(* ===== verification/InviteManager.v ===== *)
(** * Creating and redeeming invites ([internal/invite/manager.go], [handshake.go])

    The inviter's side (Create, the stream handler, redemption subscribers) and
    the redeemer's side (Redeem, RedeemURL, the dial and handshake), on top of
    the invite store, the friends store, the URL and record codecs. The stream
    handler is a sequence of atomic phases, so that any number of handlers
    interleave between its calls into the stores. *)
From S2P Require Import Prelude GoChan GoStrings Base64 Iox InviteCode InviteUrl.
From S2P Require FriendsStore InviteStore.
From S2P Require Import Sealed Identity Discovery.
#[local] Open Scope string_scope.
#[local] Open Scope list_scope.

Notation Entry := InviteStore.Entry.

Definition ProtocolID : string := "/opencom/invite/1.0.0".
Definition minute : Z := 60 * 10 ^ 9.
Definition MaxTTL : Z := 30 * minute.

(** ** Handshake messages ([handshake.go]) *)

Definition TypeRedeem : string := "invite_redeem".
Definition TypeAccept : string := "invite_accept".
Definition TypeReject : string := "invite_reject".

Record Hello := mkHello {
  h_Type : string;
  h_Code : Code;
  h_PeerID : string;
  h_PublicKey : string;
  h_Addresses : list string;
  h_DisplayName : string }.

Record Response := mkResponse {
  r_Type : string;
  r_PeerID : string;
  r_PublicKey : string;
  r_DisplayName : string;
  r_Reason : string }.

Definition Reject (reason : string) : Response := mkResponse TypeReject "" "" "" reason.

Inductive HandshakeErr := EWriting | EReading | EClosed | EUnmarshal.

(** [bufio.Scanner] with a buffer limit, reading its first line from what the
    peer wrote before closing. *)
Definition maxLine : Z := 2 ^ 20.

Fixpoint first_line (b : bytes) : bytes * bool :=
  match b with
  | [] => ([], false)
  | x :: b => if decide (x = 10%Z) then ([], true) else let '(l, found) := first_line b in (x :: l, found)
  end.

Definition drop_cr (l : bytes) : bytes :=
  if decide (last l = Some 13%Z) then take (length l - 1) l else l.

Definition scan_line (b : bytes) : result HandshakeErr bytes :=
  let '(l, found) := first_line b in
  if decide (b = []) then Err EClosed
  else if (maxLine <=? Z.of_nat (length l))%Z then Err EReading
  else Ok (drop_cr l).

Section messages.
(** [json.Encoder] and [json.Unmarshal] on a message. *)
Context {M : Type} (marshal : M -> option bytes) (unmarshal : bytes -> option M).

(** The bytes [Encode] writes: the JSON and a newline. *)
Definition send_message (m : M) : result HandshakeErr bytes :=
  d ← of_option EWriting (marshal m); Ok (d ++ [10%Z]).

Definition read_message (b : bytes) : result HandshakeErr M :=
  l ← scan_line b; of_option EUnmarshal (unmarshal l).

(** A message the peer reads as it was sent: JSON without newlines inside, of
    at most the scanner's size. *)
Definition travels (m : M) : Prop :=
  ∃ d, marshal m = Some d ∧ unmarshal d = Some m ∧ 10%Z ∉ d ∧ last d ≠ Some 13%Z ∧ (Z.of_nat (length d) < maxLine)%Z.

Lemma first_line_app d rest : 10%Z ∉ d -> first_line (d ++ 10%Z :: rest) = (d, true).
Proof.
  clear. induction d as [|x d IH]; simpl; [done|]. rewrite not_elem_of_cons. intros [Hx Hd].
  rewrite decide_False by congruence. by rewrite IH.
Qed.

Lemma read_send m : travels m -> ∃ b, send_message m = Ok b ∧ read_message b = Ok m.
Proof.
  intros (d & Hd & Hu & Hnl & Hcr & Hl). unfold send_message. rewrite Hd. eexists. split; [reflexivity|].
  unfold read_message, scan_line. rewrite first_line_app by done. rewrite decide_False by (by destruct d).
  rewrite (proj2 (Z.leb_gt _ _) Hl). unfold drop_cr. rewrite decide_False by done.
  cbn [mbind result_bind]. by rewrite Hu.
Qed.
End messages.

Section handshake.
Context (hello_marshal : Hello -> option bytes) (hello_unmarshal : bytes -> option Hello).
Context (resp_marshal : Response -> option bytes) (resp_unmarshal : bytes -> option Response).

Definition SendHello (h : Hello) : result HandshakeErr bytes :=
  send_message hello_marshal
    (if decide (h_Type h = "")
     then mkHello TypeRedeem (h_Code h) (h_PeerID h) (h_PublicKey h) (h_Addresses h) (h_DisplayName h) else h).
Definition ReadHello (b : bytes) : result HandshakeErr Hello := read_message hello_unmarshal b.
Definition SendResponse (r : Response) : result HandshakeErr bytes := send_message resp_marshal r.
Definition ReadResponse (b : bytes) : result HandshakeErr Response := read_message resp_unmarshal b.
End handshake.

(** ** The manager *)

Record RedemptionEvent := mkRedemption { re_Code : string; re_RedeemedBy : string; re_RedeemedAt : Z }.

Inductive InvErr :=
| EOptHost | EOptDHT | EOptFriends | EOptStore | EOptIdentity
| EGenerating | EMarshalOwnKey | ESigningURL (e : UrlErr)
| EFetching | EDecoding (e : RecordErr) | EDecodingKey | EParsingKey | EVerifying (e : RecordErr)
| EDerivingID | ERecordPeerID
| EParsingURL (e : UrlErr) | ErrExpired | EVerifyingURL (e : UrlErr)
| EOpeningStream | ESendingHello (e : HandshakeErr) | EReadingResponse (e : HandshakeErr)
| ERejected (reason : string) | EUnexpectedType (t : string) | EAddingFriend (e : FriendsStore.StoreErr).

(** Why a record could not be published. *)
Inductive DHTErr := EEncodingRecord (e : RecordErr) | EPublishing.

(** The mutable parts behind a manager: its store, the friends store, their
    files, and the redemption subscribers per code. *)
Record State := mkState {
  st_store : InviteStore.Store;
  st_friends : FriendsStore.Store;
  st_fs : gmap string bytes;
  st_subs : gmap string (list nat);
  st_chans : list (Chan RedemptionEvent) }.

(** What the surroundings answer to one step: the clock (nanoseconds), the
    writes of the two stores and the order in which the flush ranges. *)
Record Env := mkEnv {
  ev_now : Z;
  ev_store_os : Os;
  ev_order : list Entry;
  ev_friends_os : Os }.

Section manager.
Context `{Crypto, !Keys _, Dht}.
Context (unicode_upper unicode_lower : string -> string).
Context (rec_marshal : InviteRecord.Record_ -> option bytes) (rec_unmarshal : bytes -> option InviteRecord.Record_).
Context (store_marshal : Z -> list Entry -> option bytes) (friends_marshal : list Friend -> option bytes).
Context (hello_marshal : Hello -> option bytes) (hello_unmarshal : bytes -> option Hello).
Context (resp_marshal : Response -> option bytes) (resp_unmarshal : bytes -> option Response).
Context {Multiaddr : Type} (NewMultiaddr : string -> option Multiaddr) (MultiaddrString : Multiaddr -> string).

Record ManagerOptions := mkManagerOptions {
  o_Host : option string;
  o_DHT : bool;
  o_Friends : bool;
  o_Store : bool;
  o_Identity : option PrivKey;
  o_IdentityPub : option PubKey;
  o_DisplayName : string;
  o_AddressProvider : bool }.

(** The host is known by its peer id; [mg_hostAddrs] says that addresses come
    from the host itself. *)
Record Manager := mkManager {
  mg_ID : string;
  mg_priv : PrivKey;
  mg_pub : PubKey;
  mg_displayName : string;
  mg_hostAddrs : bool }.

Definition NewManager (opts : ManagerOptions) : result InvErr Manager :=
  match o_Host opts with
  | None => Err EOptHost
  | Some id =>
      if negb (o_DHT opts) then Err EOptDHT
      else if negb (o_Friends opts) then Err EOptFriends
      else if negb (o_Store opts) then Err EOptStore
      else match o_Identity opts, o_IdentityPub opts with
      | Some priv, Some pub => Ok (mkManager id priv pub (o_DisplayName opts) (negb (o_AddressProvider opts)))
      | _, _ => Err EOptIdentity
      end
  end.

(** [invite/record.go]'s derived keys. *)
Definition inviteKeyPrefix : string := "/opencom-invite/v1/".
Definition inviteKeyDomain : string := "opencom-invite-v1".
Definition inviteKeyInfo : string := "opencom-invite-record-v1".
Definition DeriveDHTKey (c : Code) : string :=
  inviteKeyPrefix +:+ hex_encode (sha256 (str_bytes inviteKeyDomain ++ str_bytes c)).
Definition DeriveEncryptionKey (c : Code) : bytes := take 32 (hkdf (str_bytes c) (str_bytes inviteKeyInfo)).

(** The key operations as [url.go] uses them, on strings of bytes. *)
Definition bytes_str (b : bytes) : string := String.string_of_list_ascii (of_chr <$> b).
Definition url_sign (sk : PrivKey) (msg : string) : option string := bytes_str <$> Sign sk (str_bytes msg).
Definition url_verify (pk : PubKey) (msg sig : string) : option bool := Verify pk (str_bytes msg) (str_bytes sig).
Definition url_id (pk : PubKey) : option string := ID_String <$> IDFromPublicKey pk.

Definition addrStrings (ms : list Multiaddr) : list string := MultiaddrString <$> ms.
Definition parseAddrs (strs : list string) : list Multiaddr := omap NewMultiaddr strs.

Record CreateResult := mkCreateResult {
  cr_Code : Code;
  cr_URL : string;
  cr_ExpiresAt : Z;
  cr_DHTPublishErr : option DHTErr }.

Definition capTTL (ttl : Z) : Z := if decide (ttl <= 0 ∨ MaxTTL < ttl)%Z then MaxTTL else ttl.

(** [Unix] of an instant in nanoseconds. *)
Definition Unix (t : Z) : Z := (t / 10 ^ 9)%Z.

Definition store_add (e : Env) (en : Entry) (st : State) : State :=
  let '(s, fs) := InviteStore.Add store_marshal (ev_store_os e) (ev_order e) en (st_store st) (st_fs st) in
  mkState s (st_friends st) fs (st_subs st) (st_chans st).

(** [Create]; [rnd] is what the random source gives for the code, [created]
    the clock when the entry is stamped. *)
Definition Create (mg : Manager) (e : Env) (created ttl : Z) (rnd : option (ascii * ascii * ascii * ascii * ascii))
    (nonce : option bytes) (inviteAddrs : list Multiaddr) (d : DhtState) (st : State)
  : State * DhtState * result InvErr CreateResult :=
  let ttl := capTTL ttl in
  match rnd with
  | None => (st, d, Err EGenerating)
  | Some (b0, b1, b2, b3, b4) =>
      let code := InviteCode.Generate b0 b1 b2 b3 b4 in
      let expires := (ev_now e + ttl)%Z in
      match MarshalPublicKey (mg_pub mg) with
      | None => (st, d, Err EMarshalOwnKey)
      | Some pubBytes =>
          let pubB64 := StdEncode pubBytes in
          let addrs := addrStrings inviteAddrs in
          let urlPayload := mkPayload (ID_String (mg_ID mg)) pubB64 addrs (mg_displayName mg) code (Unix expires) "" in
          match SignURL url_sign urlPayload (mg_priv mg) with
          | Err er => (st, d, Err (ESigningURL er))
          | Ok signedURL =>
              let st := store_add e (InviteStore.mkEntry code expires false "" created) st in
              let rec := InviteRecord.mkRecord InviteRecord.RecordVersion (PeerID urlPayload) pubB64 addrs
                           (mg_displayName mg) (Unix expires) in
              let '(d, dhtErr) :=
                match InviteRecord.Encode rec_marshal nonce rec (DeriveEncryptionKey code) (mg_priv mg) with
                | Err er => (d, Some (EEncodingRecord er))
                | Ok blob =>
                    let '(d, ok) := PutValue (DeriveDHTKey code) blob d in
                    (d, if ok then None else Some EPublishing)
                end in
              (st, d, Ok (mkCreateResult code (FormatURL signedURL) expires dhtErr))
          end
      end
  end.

※ ※ ※

**Problem statement**: Reproduce each line of the material that mentions "nonce".

**Output of the task**:
    (nonce : option bytes) (inviteAddrs : list Multiaddr) (d : DhtState) (st : State)
                match InviteRecord.Encode rec_marshal nonce rec (DeriveEncryptionKey code) (mg_priv mg) with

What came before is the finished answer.